Habertürk konuşmamızı yayınlamadı. 17 dakikalık konuşmamızdan medyaya servis ettiği “Zina, eşcinsellik, evlilik hayatında anal ilişki ve regl döneminde ilişki.., Bu yasaklar Rahim olan Rabbimizin koyduğu yasaklardır. Bu yasaklara da riayet ederseniz pek çok hastalığın önlemini henüz daha oluşmadan almış olursunuz” şeklindeki kısacık bölüm bile genel bir sunum yapıldığını, ama Koronavirüs’le bağlantı kurulmadığını belgelemektedir.

Medya Ombudsmanı! Faruk Bildiricinin İftiraları

Hal böyle iken birilerinin medya ombudsmanı dediği, RTÜK üyeliği yapmış Faruk Bilici’nin eleştirilerine bakalım. Bu kişi dinlediğini anlayamayacak derecede düzeysiz olamayacağına göre ya konuşmamızı dinlememiş, ya da ideolojik yaklaşımını öne çıkararak bir vidan pisliği olan iftira yoluna gitmiştir. Hazretin! iftira nitelikli karanlık ifadelerini sunalım ve tahlil edelim.

 “Bilimi ve tıbbı inkar – Demircan’ın programdaki sözleri, ayrımcı, cinsellik takıntılı, kadınları aşağılayıcı ama en önemlisi, Koronavirüs gibi bir hastalığı cinsel ilişki biçimlerine bağlayan bir yaklaşım. Bilimi, tıbbı inkar ediyor; Koronavirüs’e karşı asıl önlemlerin “zina, evlilik dışı ilişki, eşcinsellik, evlilik hayatında anal ilişki ve regl döneminde ilişki”nin bitmesi olduğunu savunuyor. Sanırsınız Koronavirüs’e yakalananlar zina, anal seks vb yapıyorlar!”

Yapılan iftiraları tek tek ele alalım.

“ Bilimi ve tıbbı inkâr ediyor”

İftiranın böylesi alçakçasına ilk defa şahit oluyorum. İlim ve bilim, canlı ve cansız olarak nitelediğimiz varlıkları ve işlevlerini konu alır. Yeni sentezler ve teknolojik üretimler yapar. Her biri yaratanımızın varlığına tanık olan yaratıkları, Allah’ımızın verdiği akılla ve gözlemle inceleyen bilimdir. Böyle bir bilim ise İslâm’ın buyruğu ve Müslümanın sevgilisidir. Bu konuda pek çok makalemiz var. Biz bilimi değil, bilim adına yapılan şarlatanlıklara, hakikati inkâr cümbüşlerine karşı çıkarız. Değinilen konuşmamda bile, hastalık halinde tıbbı tedaviye verilmesi gereken önemi ve karantina önlemlerini açıklayan Ali Rıza Demircan’ın tıbba karşı olduğunu söylemek hamakat olsa gerek.

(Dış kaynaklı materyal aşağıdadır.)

(* ===== verification/Superblock.v ===== *)
(** * Superblock: what [write_superblock] leaves on a page

    The fields of a finished superblock are what the descriptor says and
    [sb_valid] accepts it; one that was not finished is refused, unless its
    checksum happens to be the zero the page starts with. *)

From S2P Require Import Prelude Crc32c AllocMap Storage.

(** ** Sequences of stores *)

Section stores.
Variable pg : page.
Variables (w : nat) (off : Z).
Hypothesis Hoff : 0 <= off.

Definition store_fits (n : Z) (st : nat * Z * Z) : Prop :=
  0 <= st.1.2 /\ st.1.2 + Z.of_nat st.1.1 <= n.

(** A store beside the field. *)
Definition store_beside (st : nat * Z * Z) : Prop :=
  off + Z.of_nat w <= st.1.2 \/ st.1.2 + Z.of_nat st.1.1 <= off.

Lemma length_stores l : Forall (store_fits (Z.of_nat (length pg))) l ->
  length (fold_left store_at l pg) = length pg.
Proof using Type.
  clear. revert pg. induction l as [|st l IH]; intros pg H; simpl; [done|].
  apply Forall_cons_1 in H as [[H1 H2] H]. unfold store_at in *.
  assert (E : length (wr st.1.1 pg st.1.2 st.2) = length pg) by (by apply length_wr).
  rewrite IH; [done|]. by rewrite E.
Qed.

Lemma bytes_stores l : bytes pg -> bytes (fold_left store_at l pg).
Proof using Type.
  clear. revert pg. induction l as [|st l IH]; intros pg H; simpl; [done|].
  apply IH. by apply bytes_wr.
Qed.

Lemma rd_stores_beside l : Forall (store_fits (Z.of_nat (length pg))) l -> Forall store_beside l ->
  rd w (fold_left store_at l pg) off = rd w pg off.
Proof using Hoff.
  revert pg. induction l as [|st l IH]; intros pg Hf Hb; simpl; [done|].
  apply Forall_cons_1 in Hf as [[H1 H2] Hf]. apply Forall_cons_1 in Hb as [Hb Hbs].
  unfold store_at in *.
  assert (E : length (wr st.1.1 pg st.1.2 st.2) = length pg) by (by apply length_wr).
  rewrite IH; [|by rewrite E|done]. apply rd_wr_ne; [done|done|done|]. unfold store_beside in Hb. lia.
Qed.

Lemma rd_stores_hit l1 l2 v : Forall (store_fits (Z.of_nat (length pg))) (l1 ++ (w, off, v) :: l2) ->
  Forall store_beside l2 -> 0 <= v < 2 ^ (8 * Z.of_nat w) ->
  rd w (fold_left store_at (l1 ++ (w, off, v) :: l2) pg) off = v.
Proof using Hoff.
  intros Hf Hb Hv. rewrite fold_left_app. simpl.
  apply Forall_app in Hf as [Hf1 Hf2]. apply Forall_cons_1 in Hf2 as [[H1 H2] Hf2]. simpl in *.
  pose proof (length_stores l1 Hf1) as E1.
  change (store_at (fold_left store_at l1 pg) (w, off, v))
    with (wr w (fold_left store_at l1 pg) off v).
  assert (E : length (wr w (fold_left store_at l1 pg) off v) = length pg).
  { rewrite length_wr; [exact E1|done|by rewrite E1]. }
  assert (Eq : rd w (wr w (fold_left store_at l1 pg) off v) off = v).
  { apply rd_wr_eq; [done|by rewrite E1|done]. }
  set (q := wr w (fold_left store_at l1 pg) off v) in *.
  rewrite <- Eq. clear Eq. clearbody q. revert q E.
  induction Hb as [|st l2 Hb Hbs IH]; intros q E; simpl; [done|].
  apply Forall_cons_1 in Hf2 as [[H3 H4] Hf2].
  assert (E' : length (store_at q st) = length pg).
  { unfold store_at. rewrite length_wr; [exact E|done|by rewrite E]. }
  rewrite (IH Hf2 _ E'). unfold store_at. apply rd_wr_ne; [done|by rewrite E|done|].
  unfold store_beside in Hb. lia.
Qed.
End stores.

(** Parts of an eight-byte field. *)
Lemma rd_low pg off : bytes pg -> 0 <= off -> off + 8 <= Z.of_nat (length pg) ->
  rd 4 pg off = rd 8 pg off mod 2 ^ 32.
Proof.
  intros Hb Ho Hl. unfold rd.
  replace (take 4 (drop (Z.to_nat off) pg)) with (take 4 (take 8 (drop (Z.to_nat off) pg)))
    by (by rewrite take_take).
  rewrite le_val_take; [done| |].
  - by apply bytes_take, bytes_drop.
  - rewrite length_take, length_drop. lia.
Qed.

Lemma rd_high pg off : bytes pg -> 0 <= off -> off + 8 <= Z.of_nat (length pg) ->
  rd 4 pg (off + 4) = rd 8 pg off / 2 ^ 32.
Proof.
  intros Hb Ho Hl. unfold rd.
  replace (take 4 (drop (Z.to_nat (off + 4)) pg)) with (drop 4 (take 8 (drop (Z.to_nat off) pg))).
  - rewrite le_val_drop; [done| |].
    + by apply bytes_take, bytes_drop.
    + rewrite length_take, length_drop. lia.
  - transitivity (take 4 (drop 4 (drop (Z.to_nat off) pg))).
    + symmetry. apply (take_drop_commute _ 4 4).
    + rewrite drop_drop. do 2 f_equal. lia.
Qed.

Lemma take_wr w (q : page) off v : 0 <= off -> off <= Z.of_nat (length q) ->
  take (Z.to_nat off) (wr w q off v) = take (Z.to_nat off) q.
Proof.
  intros Ho Hq. unfold wr, memcpy. rewrite take_app_le by (rewrite length_take; lia).
  rewrite take_take. f_equal. lia.
Qed.

Lemma crc_word data : 0 <= crc data < 2 ^ 32.
Proof. unfold crc, asm_crc32c. case_if; apply u32_range. Qed.

(** The stores of a superblock, one by one. *)
Definition sb_zeros : list (nat * Z * Z) :=
  [(8%nat, 0, 0); (8%nat, 8, 0); (8%nat, 16, 0); (8%nat, 24, 0); (8%nat, 32, 0); (8%nat, 40, 0);
   (8%nat, 48, 0); (8%nat, 56, 0); (8%nat, 64, 0); (8%nat, 72, 0); (8%nat, 80, 0); (8%nat, 88, 0);
   (8%nat, 96, 0); (8%nat, 104, 0); (8%nat, 112, 0); (8%nat, 120, 0)].

Definition sb_fields (d : db) (generation : Z) : list (nat * Z * Z) :=
  [(4%nat, 0, CybouDB_SB_MAGIC); (4%nat, 4, 128); (8%nat, 8, generation); (8%nat, 16, db_pages d);
   (8%nat, 24, db_alloc d); (8%nat, 32, db_freelist d); (8%nat, 40, db_root d);
   (8%nat, 48, db_bitmap d)].

Lemma sb_stores_eq d generation : sb_stores d generation = sb_zeros ++ sb_fields d generation.
Proof. reflexivity. Qed.

Lemma sb_stores_fit n d generation : 128 <= n -> Forall (store_fits n) (sb_stores d generation).
Proof. intros Hn. rewrite sb_stores_eq. repeat constructor; simpl; lia. Qed.

(** The values a superblock takes from a descriptor are words. *)
Record sb_words (d : db) (generation : Z) : Prop := mk_sb_words {
  w_generation : 0 <= generation < 2 ^ 64;
  w_pages : 0 <= db_pages d < 2 ^ 64;
  w_alloc : 0 <= db_alloc d < 2 ^ 64;
  w_freelist : 0 <= db_freelist d < 2 ^ 64;
  w_root : 0 <= db_root d < 2 ^ 64;
  w_bitmap : 0 <= db_bitmap d < 2 ^ 64
}.

(** What a superblock says. *)
Record sb_says (sb : page) (d : db) (generation : Z) : Prop := mk_sb_says {
  says_generation : rd 8 sb SB_GENERATION = generation;
  says_pages : rd 8 sb SB_TOTAL_PAGES = db_pages d;
  says_alloc : rd 8 sb SB_ALLOC_PAGES = db_alloc d;
  says_freelist : rd 8 sb SB_FREELIST_ROOT = db_freelist d;
  says_root : rd 8 sb SB_ROOT_PAGE = db_root d;
  says_bitmap : rd 8 sb SB_BITMAP_ROOT = db_bitmap d;
  says_feature : rd 8 sb SB_FEATURE_ROOT = 0;
  says_staged : rd 4 sb SB_STAGED = 0
}.

Section superblock.
Context (pg : page) (d : db) (generation : Z).
Hypothesis Hb : bytes pg.
Hypothesis Hl : 128 <= Z.of_nat (length pg).
Hypothesis Hw : sb_words d generation.

Let filled : page := fold_left store_at (sb_stores d generation) pg.

Lemma filled_ok : length filled = length pg /\ bytes filled.
Proof using Hb Hl.
  split; [|by apply bytes_stores]. apply length_stores. by apply sb_stores_fit.
Qed.

(** One field: the stores after it are beside it. *)
Lemma filled_field w off v n :
  nth_error (sb_stores d generation) n = Some (w, off, v) -> 0 <= off ->
  Forall (store_beside w off) (drop (S n) (sb_stores d generation)) ->
  0 <= v < 2 ^ (8 * Z.of_nat w) -> rd w filled off = v.
Proof using Hl.
  intros Hn Ho Hbs Hv. apply nth_error_split in Hn as (l1 & l2 & E & El). unfold filled.
  rewrite E in *. rewrite <- El in Hbs.
  assert (Ed : drop (S (length l1)) (l1 ++ (w, off, v) :: l2) = l2).
  { replace (S (length l1)) with (length l1 + 1)%nat by lia. rewrite <- drop_drop.
    by rewrite drop_app_length. }
  rewrite Ed in Hbs. apply rd_stores_hit; [done| |done|done]. rewrite <- E. by apply sb_stores_fit.
Qed.

Ltac beside_all := repeat (apply Forall_cons_2; [unfold store_beside; ((left; by compute) || (right; by compute))|]);
  apply Forall_nil_2.
Ltac beside := rewrite sb_stores_eq; simpl drop; beside_all.

Lemma filled_says : sb_says filled d generation.
Proof using Hb Hl Hw.
  destruct Hw. constructor.
  - apply (filled_field 8 _ _ 18); [done|by compute|beside|done].
  - apply (filled_field 8 _ _ 19); [done|by compute|beside|done].
  - apply (filled_field 8 _ _ 20); [done|by compute|beside|done].
  - apply (filled_field 8 _ _ 21); [done|by compute|beside|done].
  - apply (filled_field 8 _ _ 22); [done|by compute|beside|done].
  - apply (filled_field 8 _ _ 23); [done|by compute|beside|done].
  - apply (filled_field 8 _ _ 7); [done|by compute|beside|done].
  - destruct filled_ok as [El Eb]. unfold SB_STAGED. rewrite rd_low; [|done|lia|rewrite El; lia].
    rewrite (filled_field 8 120 0 15); [done|done|lia|beside|done].
Qed.

(** The checksum is the last store, behind every field. *)
Lemma write_superblock_rd w off : 0 <= off -> off + Z.of_nat w <= SB_CRC ->
  rd w (write_superblock pg d generation) off = rd w filled off.
Proof using Hb Hl.
  intros Ho Hoff. destruct filled_ok as [El _]. unfold SB_CRC in *. unfold write_superblock.
  apply rd_wr_ne; [by compute|fold filled; rewrite El; unfold SB_CRC; lia|done|].
  left. done.
Qed.

Lemma write_superblock_says : sb_says (write_superblock pg d generation) d generation.
Proof using Hb Hl Hw.
  destruct filled_says. constructor; (rewrite write_superblock_rd; [done|by compute|by compute]).
Qed.

Lemma write_superblock_valid : sb_valid (write_superblock pg d generation) = true.
Proof using Hb Hl Hw.
  destruct filled_ok as [El Eb]. pose proof write_superblock_says as S.
  assert (Em : rd 4 filled SB_MAGIC = CybouDB_SB_MAGIC).
  { apply (filled_field 4 _ _ 16); [done|by compute|beside|by compute]. }
  assert (Es : rd 4 filled SB_SIZE = CybouDB_SB_SIZE).
  { apply (filled_field 4 _ _ 17); [done|by compute|beside|by compute]. }
  unfold sb_valid. rewrite (write_superblock_rd 4 SB_MAGIC), (write_superblock_rd 4 SB_SIZE)
    by (by compute). rewrite Em, Es, (says_staged _ _ _ S).
  rewrite (proj2 (forallb_forall _ _)).
  - unfold write_superblock. fold filled. rewrite rd_wr_eq.
    + unfold sb_crc. rewrite take_wr; [by rewrite !Z.eqb_refl|by compute|unfold SB_CRC; lia].
    + by compute.
    + unfold SB_CRC. lia.
    + apply crc_word.
  - intros i Hi. apply list_elem_of_In, elem_of_seqZ in Hi. apply Z.eqb_eq.
    rewrite write_superblock_rd by (unfold SB_RESERVED_TAIL, SB_CRC; lia).
    unfold SB_RESERVED_TAIL.
    assert (C : i = 0 \/ i = 1 \/ i = 2 \/ i = 3 \/ i = 4 \/ i = 5 \/ i = 6) by lia.
    destruct C as [->|[->|[->|[->|[->|[->| ->]]]]]];
      [apply (filled_field 8 _ _ 8)|apply (filled_field 8 _ _ 9)|apply (filled_field 8 _ _ 10)
      |apply (filled_field 8 _ _ 11)|apply (filled_field 8 _ _ 12)|apply (filled_field 8 _ _ 13)
      |apply (filled_field 8 _ _ 14)]; (done || lia || beside).
Qed.

(** ** A superblock that was not finished *)

Lemma sb_partial_crc n : (16 <= n <= 24)%nat -> rd 4 (sb_partial n pg d generation) SB_CRC = 0.
Proof using Hb Hl.
  intros Hn. unfold sb_partial.
  assert (Hfit : Forall (store_fits (Z.of_nat (length pg))) (take n (sb_stores d generation))).
  { by apply Forall_take, sb_stores_fit. }
  pose proof (length_stores pg _ Hfit) as El. pose proof (bytes_stores pg (take n (sb_stores d generation)) Hb) as Eb.
  change SB_CRC with (120 + 4). rewrite rd_high; [|done|lia|rewrite El; lia].
  replace (rd 8 (fold_left store_at (take n (sb_stores d generation)) pg) 120) with 0; [done|].
  symmetry. rewrite sb_stores_eq in *.
  assert (E : take n (sb_zeros ++ sb_fields d generation) =
    take 15 sb_zeros ++ (8%nat, 120, 0) :: take (n - 16) (sb_fields d generation)).
  { rewrite take_app_ge by (simpl; lia). simpl length. reflexivity. }
  rewrite E in *. apply rd_stores_hit; [lia|done| |lia].
  apply Forall_take. beside_all.
Qed.

(** It is refused, unless its checksum happens to be the zero it starts with. *)
Lemma sb_partial_invalid n : (0 < n <= 24)%nat ->
  (forall i, (18 <= i <= 24)%nat -> sb_crc (sb_partial i pg d generation) <> 0) ->
  sb_valid (sb_partial n pg d generation) = false.
Proof using Hb Hl.
  intros Hn Hcrc. unfold sb_valid.
  assert (Hfit : Forall (store_fits (Z.of_nat (length pg))) (take n (sb_stores d generation))).
  { by apply Forall_take, sb_stores_fit. }
  destruct (decide (18 <= n)%nat) as [Hc|Hc].
  { rewrite (sb_partial_crc n) by lia.
    rewrite (proj2 (Z.eqb_neq 0 (sb_crc (sb_partial n pg d generation)))).
    - by rewrite !andb_false_r.
    - intros E. symmetry in E. revert E. apply Hcrc. lia. }
  assert (Hlow : forall m, (1 <= m <= 16)%nat ->
    rd 8 (sb_partial m pg d generation) 0 = 0).
  { intros m Hm. unfold sb_partial. rewrite sb_stores_eq.
    rewrite take_app_le by (simpl; lia).
    assert (Em : take m sb_zeros = [] ++ (8%nat, 0, 0) :: take (m - 1) (tail sb_zeros)).
    { destruct m as [|m]; [lia|]. simpl. by rewrite Nat.sub_0_r. }
    rewrite Em. apply rd_stores_hit; [lia| | |lia].
    - rewrite <- Em. apply Forall_take. repeat constructor; simpl; lia.
    - apply Forall_take. beside_all. }
  assert (Hok : forall m, length (sb_partial m pg d generation) = length pg /\
                          bytes (sb_partial m pg d generation)).
  { intros m. split; [apply length_stores; by apply Forall_take, sb_stores_fit|by apply bytes_stores]. }
  destruct (decide (n = 17)%nat) as [->|].
  - destruct (Hok 16%nat) as [L16 B16].
    assert (E17 : sb_partial 17 pg d generation =
      wr 4 (sb_partial 16 pg d generation) 0 CybouDB_SB_MAGIC) by reflexivity.
    assert (Es : rd 4 (sb_partial 17 pg d generation) SB_SIZE = 0).
    { rewrite E17. rewrite rd_wr_ne; [|lia|rewrite L16; lia|by compute|right; by compute].
      change SB_SIZE with (0 + 4). rewrite rd_high; [|done|lia|rewrite L16; lia].
      by rewrite Hlow by lia. }
    rewrite Es. by rewrite !andb_false_r.
  - destruct (Hok n) as [Ln Bn]. rewrite rd_low; [|done|by compute|rewrite Ln; unfold SB_MAGIC; lia].
    unfold SB_MAGIC. by rewrite Hlow by lia.
Qed.

End superblock.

Demircan’ın programdaki sözleri, ayrımcı, cinsellik takıntılı, kadınları aşağılayıcı ama en önemlisi, Koronavirüs gibi bir hastalığı cinsel ilişki biçimlerine bağlayan bir yaklaşım. Bilimi, tıbbı inkar ediyor. Bilimi, tıbbı inkar ediyor; Koronavirüs’e karşı asıl önlemlerin “zina, evlilik dışı ilişki, eşcinsellik, evlilik hayatında anal ilişki ve regl döneminde ilişki”nin bitmesi olduğunu savunuyor.

Konuşmamda altı başlık altında açıkladığım önlemlerin pek çok hastalığı engelleyebileceğine dikkatleri çektim, ancak bu önlemlerle Koronavirüs arasına bağlantı kurmadım. “Koronavirüs gibi bir hastalığı cinsel ilişki biçimlerine bağlayan bir yaklaşım” da bulunmadım. Sergilemediğim bir yaklaşımı bana yamamaya çalışan Fark Bilici’yi bir müfteri olarak nitelemeyeyim de ne yapayım? Kaldı ki bu önlemlere yönelmemenin yani gusül ve abdest almamanın, su ile taharet yapmamanın, alkollü içkilere devam etmenin, zina ve eşcinsel ilişkilere girmenin, evlilik hayatında anal ve regl dönemi ilişkisinden kaçınmamanın pek çok hastalık yapıcı virüs gibi Koronovirüse de ortam hazırlayacağına da şüphem yoktur. Yoktur da bunları dile getirmedim. Şimdi soralım: Tıp otoriteleri değinilen önlemlerin dışında ne önerebiliyorlar?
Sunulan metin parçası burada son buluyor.